«IL GIGANTE DEI VINGT,‌
IL RUBENS DELLA MODERNITÀ,
IL CAPO DEI NUOVI-PITTORI»(1)

Artista duro, satirico, a tratti respingente, personalità controversa e introversa, già in vita, James Ensor, nonostante gli inizi difficili, le critiche durissime e i tanti rifiuti, entrerà nel pantheon nazionale, accanto ai giganti Van Eyck, Rubens e Van Dyck. 

Eancora oggi è stimato tra i più grandi, forse il più grande artista belga moderno, soprattutto per via della lettura modernista che ne è stata fatta nel corso del tempo(2): Ensor continuatore e rinnovatore della tradizione fiamminga, come impressionista, come proto-espressionista, quasi un esistenzialista, un anarchico, oppositore delle ideologie dominanti, persino un anticipatore delle avanguardie. Ad alcuni, soprattutto Wilhelm Fraenger e Marcel de Maeyer, dobbiamo l’individuazione di un Ensor nevrotico, schiavo delle proprie visioni e dei propri incubi, ossessionato dalle masse. A inizio Novecento le sue qualità visionarie furono esaltate dalla critica avanguardista e dagli intrecci internazionali, che includono anche Vittorio Pica(3), al quale dobbiamo il primo apprezzamento e poi la promozione dell’artista in Italia.

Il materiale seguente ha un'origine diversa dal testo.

Lemma classify_mutable kind name c md in_sync drift :
  managed md -> mutable drift = [] -> severity_free SeverityDriftMutable (classify kind name c md in_sync drift).
Proof. unfold managed, classify. intros -> H. cbn [negb]. destruct in_sync; [by repeat constructor|]. by apply findings_mutable. Qed.

Lemma classify_unmarked kind name c md in_sync drift :
  ~ managed md -> Forall (λ f, Severity f = SeverityAdopted) (classify kind name c md in_sync drift).
Proof. unfold managed, classify. destruct (IsManaged _); [done|]. by repeat constructor. Qed.

(** What [kvConfigsEqual] compares. *)
Lemma kvConfigsEqual_spec a b :
  kvConfigsEqual a b = true <->
  normalizeReplicas (Replicas a) = normalizeReplicas (Replicas b) /\ normalizeMaxValueSize (MaxValueSize a) = normalizeMaxValueSize (MaxValueSize b) /\
  TTL a = TTL b /\ Metadata a = Metadata b /\ History a = History b /\ Storage a = Storage b.
Proof. unfold kvConfigsEqual. rewrite !andb_true_iff, !bool_decide_eq_true. tauto. Qed.

Lemma mergeMarker_component md c inst : value_of (mergeMarkerMetadata md c inst) MarkerComponentKey = c.
Proof.
  unfold value_of, mergeMarkerMetadata, BuildMarker.
  case_decide; rewrite ?lookup_delete_ne by done; by rewrite lookup_union_l', ?lookup_insert_ne, ?lookup_insert by (simplify_map_eq; done).
Qed.

Lemma kvImmutableDriftPresent_false live after :
  kvImmutableDriftPresent live after = false <->
  Storage live = Storage after /\ History live = History after /\
  value_of (Metadata live) MarkerComponentKey = value_of (Metadata after) MarkerComponentKey.
Proof.
  unfold kvImmutableDriftPresent. rewrite !orb_false_iff, !bool_decide_eq_false. split; [intros [[? ?] ?]|intros (? & ? & ?)]; split_and!; tauto || by apply dec_stable.
Qed.

Lemma BuildMarker_component c inst : value_of (BuildMarker c inst) MarkerComponentKey = c.
Proof. unfold value_of, BuildMarker. case_decide; by simplify_map_eq. Qed.

(** The immutable drift of a bucket, as the classifiers record it. *)
Lemma kv_immutable_drift kind name c' (sc : StreamConfig) (wanted create : KeyValueConfig) c drift :
  let live := streamConfigToKVConfig sc in
  managed (s_Metadata sc) -> c ∈ components -> Storage wanted = Storage create -> History wanted = History create ->
  value_of (Metadata wanted) MarkerComponentKey = c -> value_of (Metadata create) MarkerComponentKey = c ->
  bool_decide (immutable drift = []) =
    negb (bool_decide (Storage live <> Storage wanted)) && negb (bool_decide (History live <> History wanted)) &&
    negb (bool_decide (Component (ParseMarker (s_Metadata sc)) <> c)) ->
  present (immutableFindingDetail (classify kind name c' (s_Metadata sc) (kvConfigsEqual wanted live) drift)) = kvImmutableDriftPresent live create.
Proof.
  intros live M C ES EH EW EC D. rewrite classify_present; [|done|].
  - rewrite D, !negb_andb, !negb_involutive, ES, EH. unfold kvImmutableDriftPresent. f_equal. apply bool_decide_ext. rewrite EC.
    by rewrite parsed_component.
  - rewrite kvConfigsEqual_spec. intros (_ & _ & _ & EM & EH' & ES'). apply (bool_decide_eq_true_1 (immutable drift = [])). rewrite D, ES', EH'.
    replace (Component _) with c; [by rewrite !bool_decide_eq_false_2 by tauto|]. symmetry. apply parsed_component; [done..|]. by rewrite <- EW, EM.
Qed.

Ltac drift_fields := rewrite ?immutable_addImmutable, ?immutable_addMutable, ?immutable_addImmutable, ?immutable_addMutable.

(** ** Buckets *)

Section buckets.
Context (cfg : Config).

(** What planning needs to know of a declared bucket. *)
Record bucket_decl := mkDecl {
  d_kind : string;
  d_name : string;
  d_component : string;
  d_allow : bool;
  d_create : KeyValueConfig;
  d_target : KeyValueConfig -> KeyValueConfig;
  d_classify : StreamConfig -> list DriftFinding;
}.

Definition control_decl (cp : ControlPlaneConfig) (spec : controlPlaneSpec) : bucket_decl :=
  mkDecl KindControlPlaneKV (bucket spec) (component spec) (cp_AllowDeleteRecreate cp) (newCreateKV spec (Instance_ cfg))
    (buildControlPlaneUpdateTarget spec (Instance_ cfg)) (λ sc, classifyControlPlaneDrift spec sc (Instance_ cfg)).

Definition source_decl (ps : PartitionSourceConfig) : bucket_decl :=
  mkDecl KindPartitionSource (ps_Bucket ps) ComponentPartitionSource (ps_AllowDeleteRecreate ps) (createPartitionSource ps (Instance_ cfg))
    (buildPartitionSourceUpdateTarget ps (Instance_ cfg)) (λ sc, classifyPartitionSourceDrift ps sc (Instance_ cfg)).

Definition create_action (d : bucket_decl) : PlannedAction := mkAction ActionCreateKV (d_name d) (ResCreateKV (d_create d)).

Definition plan_found (d : bucket_decl) (sc : StreamConfig) : planned :=
  plan_bucket_found cfg (d_classify d sc) (d_allow d) (d_name d) (d_component d) (d_create d) (d_target d) sc.

Definition plan_bucket (d : bucket_decl) (live : option StreamConfig) : planned :=
  match live with
  | None => plan_missing cfg (d_kind d) (d_name d) (create_action d)
  | Some sc => plan_found d sc
  end.

Record decl_ok (d : bucket_decl) : Prop := {
  ok_bucket : Bucket (d_create d) = d_name d;
  ok_history : (1 <= History (d_create d) <= 64)%Z;
  ok_metadata : Metadata (d_create d) = BuildMarker (d_component d) (Instance_ cfg);
  ok_target_bucket b : Bucket (d_target d b) = Bucket b;
  ok_target_ttl b : TTL (d_target d b) = TTL (d_create d);
  ok_target_replicas b : normalizeReplicas (Replicas (d_target d b)) = normalizeReplicas (Replicas (d_create d));
  ok_target_size : (forall b, MaxValueSize (d_target d b) = MaxValueSize b) \/ (forall b, MaxValueSize (d_target d b) = MaxValueSize (d_create d));
  ok_target_storage b : Storage (d_target d b) = Storage b;
  ok_target_history b : History (d_target d b) = History b;
  ok_target_metadata b : Metadata (d_target d b) = mergeUpdateKVMetadata (Metadata b) (Instance_ cfg);
  ok_immutable sc : managed (s_Metadata sc) ->
    present (immutableFindingDetail (d_classify d sc)) = kvImmutableDriftPresent (streamConfigToKVConfig sc) (d_create d);
  ok_mutable sc : managed (s_Metadata sc) -> let live := streamConfigToKVConfig sc in
    kvConfigsEqual live (d_target d live) = true -> severity_free SeverityDriftMutable (d_classify d sc);
  ok_unmarked sc : ~ managed (s_Metadata sc) -> Forall (λ f, Severity f = SeverityAdopted) (d_classify d sc);
}.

Ensor, tuttavia, non è un meteorite, non si eccettua dal proprio tempo; egli ha realizzato opere debitrici dell’impressionismo, del simbolismo, solidali col contesto storico-artistico europeo. Sebbene la citazione riportata nel titolo contenga un “quid” di sarcasmo, inavvertitamente è in buona parte vera. Inoltre, vissuto in Belgio in un periodo di forti cambiamenti sociali, politici e culturali, tra l’ascesa di Leopoldo II (1835-1909) e due guerre mondiali, Ensor ha raggiunto l’acme della sua rivoluzionarietà e delle sue qualità formali in un arco di tempo relativamente breve (1885-1895) se si pensa alla sua lunga vita, impiegando gli anni seguenti a rivedere motivi già collaudati e dedicandosi anche alla sua passione secondaria, la musica.


Esclusi i primi anni di formazione in cui, giovanissimo, visse a Bruxelles (1877-1880), Ensor trascorse la sua intera esistenza a Ostenda, sulla costa fiamminga. A lungo restò con la famiglia di origine, che includeva anche una nonna e una zia, e in seguito vivrà da solo, senza mai sposarsi, intrattenendo rapporti platonici con svariate donne, perlopiù già impegnate, complicati dalla cappa di riservatezza, mistero e dalle menzogne e dall’ironia che lo contraddistinguono. Pertanto, Mariette Rousseau (1850-1926) ed Emma Lambotte (1876-1963), sue sostenitrici e amiche di provata fedeltà, sembra si contentassero della sua arte e di ammirare il dandy alto, dinoccolato, dai riccioli neri sulla fronte bianchissima, mentre Augusta Boogaerts (1870-1951), la sua Sirena, rifiutata dalla madre dell’artista, forse a causa delle sue umili origini, gli rimarrà accanto fino alla fine, curando anche il suo legato, ma sempre a distanza: i due non vissero mai insieme. Gli artisti che bussavano alla sua porta venivano spesso accolti in modo glaciale, fu così per il concittadino Léon Spilliaert (1881-1946) e per il tedesco Erick Heckel (1883-1970), il quale tuttavia lo ritrasse al tempo del servizio ausiliare espletato in Belgio durante la prima guerra mondiale. A Bruxelles, inoltre, Ensor ebbe modo di frequentare la famiglia Rousseau ed Eugène Demolder (1862-1919), genero di Félicien Rops (1833-1898), che gli fornirono un forte sostegno in gioventù.


Per definirlo, bisogna riconoscere che egli è un artista controcorrente, incommensurabile rispetto al milieu artistico coevo e privo di allievi o eredi diretti. La sua influenza è stata sentita dall’espressionismo tedesco e dall’Informale. Rispetto ad altri suoi contemporanei resterà indenne da una formazione accademicamente adeguata né mai insegnerà. Avverso all’Accademia, così pure all’arte simbolista-idealista, alle allegorie, si impregnerà della lezione degli impressionisti, in un modo del tutto personale, traducendola, tramutandola alchemicamente in espressione.